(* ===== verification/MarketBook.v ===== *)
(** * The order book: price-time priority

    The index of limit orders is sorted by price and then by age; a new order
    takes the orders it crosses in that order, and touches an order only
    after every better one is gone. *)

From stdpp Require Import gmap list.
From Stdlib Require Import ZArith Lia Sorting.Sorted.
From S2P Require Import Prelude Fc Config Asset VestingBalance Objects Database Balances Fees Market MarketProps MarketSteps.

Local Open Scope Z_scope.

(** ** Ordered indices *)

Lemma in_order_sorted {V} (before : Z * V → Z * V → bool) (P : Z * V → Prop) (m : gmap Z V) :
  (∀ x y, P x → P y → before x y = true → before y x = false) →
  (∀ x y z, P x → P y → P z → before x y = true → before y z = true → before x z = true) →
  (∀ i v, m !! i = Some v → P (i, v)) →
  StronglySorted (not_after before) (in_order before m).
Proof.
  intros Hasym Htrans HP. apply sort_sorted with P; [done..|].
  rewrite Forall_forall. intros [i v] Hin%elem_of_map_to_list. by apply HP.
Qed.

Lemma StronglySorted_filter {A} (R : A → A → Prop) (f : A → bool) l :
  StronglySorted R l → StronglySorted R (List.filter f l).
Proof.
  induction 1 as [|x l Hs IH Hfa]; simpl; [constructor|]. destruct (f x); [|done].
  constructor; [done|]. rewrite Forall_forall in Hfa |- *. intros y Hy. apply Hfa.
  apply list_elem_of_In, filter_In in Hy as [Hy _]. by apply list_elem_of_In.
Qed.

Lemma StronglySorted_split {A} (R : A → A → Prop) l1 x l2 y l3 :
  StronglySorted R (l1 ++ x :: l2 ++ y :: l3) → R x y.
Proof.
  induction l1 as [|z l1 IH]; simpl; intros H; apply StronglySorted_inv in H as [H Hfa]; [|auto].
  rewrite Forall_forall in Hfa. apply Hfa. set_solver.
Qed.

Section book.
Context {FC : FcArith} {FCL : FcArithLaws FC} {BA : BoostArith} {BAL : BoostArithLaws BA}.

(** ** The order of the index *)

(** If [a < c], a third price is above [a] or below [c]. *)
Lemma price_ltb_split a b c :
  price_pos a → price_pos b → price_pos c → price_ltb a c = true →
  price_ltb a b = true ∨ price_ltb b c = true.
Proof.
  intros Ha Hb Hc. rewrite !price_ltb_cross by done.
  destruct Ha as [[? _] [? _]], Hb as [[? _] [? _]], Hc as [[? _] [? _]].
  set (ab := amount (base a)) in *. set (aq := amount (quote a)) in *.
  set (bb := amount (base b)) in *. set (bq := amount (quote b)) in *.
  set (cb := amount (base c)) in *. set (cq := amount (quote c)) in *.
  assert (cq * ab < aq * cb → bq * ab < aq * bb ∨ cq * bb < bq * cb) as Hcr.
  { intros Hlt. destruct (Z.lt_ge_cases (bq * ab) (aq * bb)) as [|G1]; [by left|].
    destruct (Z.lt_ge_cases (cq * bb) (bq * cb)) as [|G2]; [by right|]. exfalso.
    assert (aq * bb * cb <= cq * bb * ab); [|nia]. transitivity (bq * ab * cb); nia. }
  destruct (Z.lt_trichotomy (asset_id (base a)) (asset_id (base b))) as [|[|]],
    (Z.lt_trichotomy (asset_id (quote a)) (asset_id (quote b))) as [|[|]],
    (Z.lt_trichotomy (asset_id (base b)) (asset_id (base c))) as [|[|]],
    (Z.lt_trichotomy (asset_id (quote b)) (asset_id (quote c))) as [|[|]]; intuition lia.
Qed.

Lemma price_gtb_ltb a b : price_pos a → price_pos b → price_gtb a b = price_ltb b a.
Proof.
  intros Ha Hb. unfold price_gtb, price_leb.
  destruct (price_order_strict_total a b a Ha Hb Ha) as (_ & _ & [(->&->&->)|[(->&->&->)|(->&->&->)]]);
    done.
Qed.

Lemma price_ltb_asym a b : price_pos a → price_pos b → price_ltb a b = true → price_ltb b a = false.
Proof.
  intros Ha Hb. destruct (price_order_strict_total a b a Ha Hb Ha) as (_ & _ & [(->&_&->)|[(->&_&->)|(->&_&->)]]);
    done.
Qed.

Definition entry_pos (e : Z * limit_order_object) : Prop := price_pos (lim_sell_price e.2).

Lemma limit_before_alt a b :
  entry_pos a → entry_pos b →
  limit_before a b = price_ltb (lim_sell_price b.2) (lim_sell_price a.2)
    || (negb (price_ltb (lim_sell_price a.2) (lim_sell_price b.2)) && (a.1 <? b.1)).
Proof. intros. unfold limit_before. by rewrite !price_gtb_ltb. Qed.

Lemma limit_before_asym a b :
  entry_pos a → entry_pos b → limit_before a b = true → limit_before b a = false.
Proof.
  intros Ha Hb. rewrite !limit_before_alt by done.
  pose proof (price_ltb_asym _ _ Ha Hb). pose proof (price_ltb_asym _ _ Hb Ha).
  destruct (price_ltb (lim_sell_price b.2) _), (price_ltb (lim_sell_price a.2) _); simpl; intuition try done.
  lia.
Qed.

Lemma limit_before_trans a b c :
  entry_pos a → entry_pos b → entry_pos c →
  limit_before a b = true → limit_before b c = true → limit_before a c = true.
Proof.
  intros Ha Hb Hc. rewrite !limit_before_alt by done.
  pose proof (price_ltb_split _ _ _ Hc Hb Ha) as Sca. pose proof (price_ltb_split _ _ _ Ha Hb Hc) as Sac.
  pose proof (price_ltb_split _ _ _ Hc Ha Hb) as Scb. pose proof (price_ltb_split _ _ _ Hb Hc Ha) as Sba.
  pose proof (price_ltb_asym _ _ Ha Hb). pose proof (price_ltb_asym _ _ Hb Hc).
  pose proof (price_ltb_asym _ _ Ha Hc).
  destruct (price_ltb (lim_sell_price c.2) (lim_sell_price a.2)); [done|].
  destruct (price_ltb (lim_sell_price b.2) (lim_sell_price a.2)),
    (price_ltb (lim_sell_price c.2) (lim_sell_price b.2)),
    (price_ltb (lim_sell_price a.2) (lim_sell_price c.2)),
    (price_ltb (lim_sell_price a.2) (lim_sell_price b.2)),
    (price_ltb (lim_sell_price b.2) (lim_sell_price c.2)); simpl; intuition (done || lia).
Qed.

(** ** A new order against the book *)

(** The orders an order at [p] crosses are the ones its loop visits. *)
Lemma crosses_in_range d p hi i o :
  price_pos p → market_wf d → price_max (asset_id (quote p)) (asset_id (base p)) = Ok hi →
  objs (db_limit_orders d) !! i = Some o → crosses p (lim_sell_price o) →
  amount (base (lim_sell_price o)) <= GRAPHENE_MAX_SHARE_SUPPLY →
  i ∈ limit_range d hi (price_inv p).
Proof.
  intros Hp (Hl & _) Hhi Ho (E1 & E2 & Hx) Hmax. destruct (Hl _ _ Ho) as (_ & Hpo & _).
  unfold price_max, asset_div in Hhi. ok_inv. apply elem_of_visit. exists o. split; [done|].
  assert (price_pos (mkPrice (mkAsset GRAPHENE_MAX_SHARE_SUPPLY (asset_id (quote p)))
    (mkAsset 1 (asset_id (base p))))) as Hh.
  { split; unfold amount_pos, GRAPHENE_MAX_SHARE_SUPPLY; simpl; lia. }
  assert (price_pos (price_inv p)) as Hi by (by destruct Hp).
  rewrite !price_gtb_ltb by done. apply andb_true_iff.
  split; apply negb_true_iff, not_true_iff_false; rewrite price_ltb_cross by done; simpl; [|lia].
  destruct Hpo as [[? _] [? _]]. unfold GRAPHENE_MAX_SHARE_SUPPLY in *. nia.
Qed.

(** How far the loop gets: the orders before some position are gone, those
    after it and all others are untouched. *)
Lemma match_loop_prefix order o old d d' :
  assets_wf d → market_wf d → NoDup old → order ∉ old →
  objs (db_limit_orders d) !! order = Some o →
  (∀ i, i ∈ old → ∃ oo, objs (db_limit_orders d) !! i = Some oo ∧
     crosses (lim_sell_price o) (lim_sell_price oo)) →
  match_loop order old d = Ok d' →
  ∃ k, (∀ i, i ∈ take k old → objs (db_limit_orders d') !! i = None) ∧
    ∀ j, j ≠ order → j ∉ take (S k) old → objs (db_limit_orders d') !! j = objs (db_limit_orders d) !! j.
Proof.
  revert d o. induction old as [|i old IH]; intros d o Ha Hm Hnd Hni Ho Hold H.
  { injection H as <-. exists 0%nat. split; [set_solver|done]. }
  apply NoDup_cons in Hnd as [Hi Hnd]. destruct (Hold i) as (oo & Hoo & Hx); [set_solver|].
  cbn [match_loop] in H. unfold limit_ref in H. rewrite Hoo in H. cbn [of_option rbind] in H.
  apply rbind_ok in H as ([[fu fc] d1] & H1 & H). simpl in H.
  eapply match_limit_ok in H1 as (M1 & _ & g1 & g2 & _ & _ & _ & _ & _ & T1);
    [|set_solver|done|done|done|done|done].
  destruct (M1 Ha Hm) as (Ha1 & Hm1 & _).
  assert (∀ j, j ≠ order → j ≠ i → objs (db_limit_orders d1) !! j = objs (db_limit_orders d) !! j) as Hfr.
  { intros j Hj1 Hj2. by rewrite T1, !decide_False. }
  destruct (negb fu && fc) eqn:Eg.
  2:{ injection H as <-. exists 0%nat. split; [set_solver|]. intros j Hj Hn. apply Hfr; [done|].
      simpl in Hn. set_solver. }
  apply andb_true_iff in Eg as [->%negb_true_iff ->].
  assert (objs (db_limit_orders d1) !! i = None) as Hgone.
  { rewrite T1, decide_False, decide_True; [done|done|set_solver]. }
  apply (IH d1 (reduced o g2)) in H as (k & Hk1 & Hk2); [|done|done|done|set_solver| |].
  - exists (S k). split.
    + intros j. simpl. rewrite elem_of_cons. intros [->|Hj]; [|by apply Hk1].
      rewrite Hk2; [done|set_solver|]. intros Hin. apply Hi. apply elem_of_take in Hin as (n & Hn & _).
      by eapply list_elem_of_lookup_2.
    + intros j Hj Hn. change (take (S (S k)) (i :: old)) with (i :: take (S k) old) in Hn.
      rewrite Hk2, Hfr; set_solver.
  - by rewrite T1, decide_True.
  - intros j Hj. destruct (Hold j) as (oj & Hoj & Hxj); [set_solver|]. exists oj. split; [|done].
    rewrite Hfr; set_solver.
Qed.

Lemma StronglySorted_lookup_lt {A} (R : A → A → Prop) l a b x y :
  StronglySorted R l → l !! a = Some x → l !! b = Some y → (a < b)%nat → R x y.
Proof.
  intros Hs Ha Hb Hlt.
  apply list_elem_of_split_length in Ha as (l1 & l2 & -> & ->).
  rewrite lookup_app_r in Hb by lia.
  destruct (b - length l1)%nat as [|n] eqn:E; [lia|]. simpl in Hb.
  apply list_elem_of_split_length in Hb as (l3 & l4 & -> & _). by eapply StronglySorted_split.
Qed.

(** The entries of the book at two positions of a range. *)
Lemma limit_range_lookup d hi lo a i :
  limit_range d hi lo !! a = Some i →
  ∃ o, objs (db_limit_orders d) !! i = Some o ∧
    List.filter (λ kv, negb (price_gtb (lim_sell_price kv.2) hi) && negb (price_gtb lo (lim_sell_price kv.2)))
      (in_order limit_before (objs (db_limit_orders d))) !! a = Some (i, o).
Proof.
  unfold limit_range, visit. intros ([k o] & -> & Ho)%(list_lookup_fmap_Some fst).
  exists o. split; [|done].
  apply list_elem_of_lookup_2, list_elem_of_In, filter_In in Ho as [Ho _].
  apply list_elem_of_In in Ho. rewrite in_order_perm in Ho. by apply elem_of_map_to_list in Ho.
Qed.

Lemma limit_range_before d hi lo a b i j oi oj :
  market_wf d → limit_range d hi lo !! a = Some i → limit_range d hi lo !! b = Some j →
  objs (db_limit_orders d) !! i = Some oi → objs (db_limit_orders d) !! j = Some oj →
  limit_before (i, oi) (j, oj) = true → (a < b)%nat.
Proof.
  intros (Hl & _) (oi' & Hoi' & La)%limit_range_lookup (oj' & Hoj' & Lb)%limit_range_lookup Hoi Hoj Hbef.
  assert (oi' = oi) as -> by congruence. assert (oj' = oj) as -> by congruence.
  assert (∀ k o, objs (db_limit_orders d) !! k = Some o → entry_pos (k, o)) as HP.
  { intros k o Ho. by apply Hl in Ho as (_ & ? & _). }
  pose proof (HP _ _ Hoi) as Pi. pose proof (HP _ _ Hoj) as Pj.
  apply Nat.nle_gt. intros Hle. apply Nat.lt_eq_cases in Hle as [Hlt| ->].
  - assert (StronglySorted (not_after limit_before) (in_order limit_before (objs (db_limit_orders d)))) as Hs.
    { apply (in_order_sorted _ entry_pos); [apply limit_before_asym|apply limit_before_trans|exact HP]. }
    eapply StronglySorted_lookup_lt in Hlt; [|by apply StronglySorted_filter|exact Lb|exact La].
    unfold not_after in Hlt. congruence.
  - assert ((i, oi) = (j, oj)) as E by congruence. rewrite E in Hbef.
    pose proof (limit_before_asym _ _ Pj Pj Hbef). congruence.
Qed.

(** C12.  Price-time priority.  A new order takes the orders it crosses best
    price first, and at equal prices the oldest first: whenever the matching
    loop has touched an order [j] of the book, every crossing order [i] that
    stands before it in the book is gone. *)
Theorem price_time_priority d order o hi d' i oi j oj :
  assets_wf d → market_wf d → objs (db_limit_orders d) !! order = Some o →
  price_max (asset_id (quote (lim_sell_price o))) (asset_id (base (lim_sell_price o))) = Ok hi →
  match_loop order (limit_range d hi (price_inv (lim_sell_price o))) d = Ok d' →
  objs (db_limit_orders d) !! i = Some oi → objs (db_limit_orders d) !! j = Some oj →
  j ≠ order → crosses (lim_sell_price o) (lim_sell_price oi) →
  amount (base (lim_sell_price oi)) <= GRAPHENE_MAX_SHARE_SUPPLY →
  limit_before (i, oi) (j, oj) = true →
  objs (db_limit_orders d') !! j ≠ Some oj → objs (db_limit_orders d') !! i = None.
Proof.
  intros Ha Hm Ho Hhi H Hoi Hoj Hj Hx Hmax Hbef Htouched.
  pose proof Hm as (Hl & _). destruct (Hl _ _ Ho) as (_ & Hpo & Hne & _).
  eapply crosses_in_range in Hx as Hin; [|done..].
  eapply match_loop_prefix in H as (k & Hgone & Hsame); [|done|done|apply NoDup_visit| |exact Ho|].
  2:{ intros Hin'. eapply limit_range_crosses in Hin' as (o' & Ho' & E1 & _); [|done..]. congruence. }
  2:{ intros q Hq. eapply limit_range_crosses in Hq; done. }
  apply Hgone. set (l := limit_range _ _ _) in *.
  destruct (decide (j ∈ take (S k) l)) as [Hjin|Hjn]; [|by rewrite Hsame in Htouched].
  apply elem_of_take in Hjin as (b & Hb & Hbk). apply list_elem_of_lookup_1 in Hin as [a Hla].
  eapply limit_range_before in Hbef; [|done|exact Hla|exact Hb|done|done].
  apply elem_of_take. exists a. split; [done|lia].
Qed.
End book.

################

Copy out every line from the material above where the string "Hjin" turns up.

# WRITTEN ANSWER
  destruct (decide (j ∈ take (S k) l)) as [Hjin|Hjn]; [|by rewrite Hsame in Htouched].
  apply elem_of_take in Hjin as (b & Hb & Hbk). apply list_elem_of_lookup_1 in Hin as [a Hla].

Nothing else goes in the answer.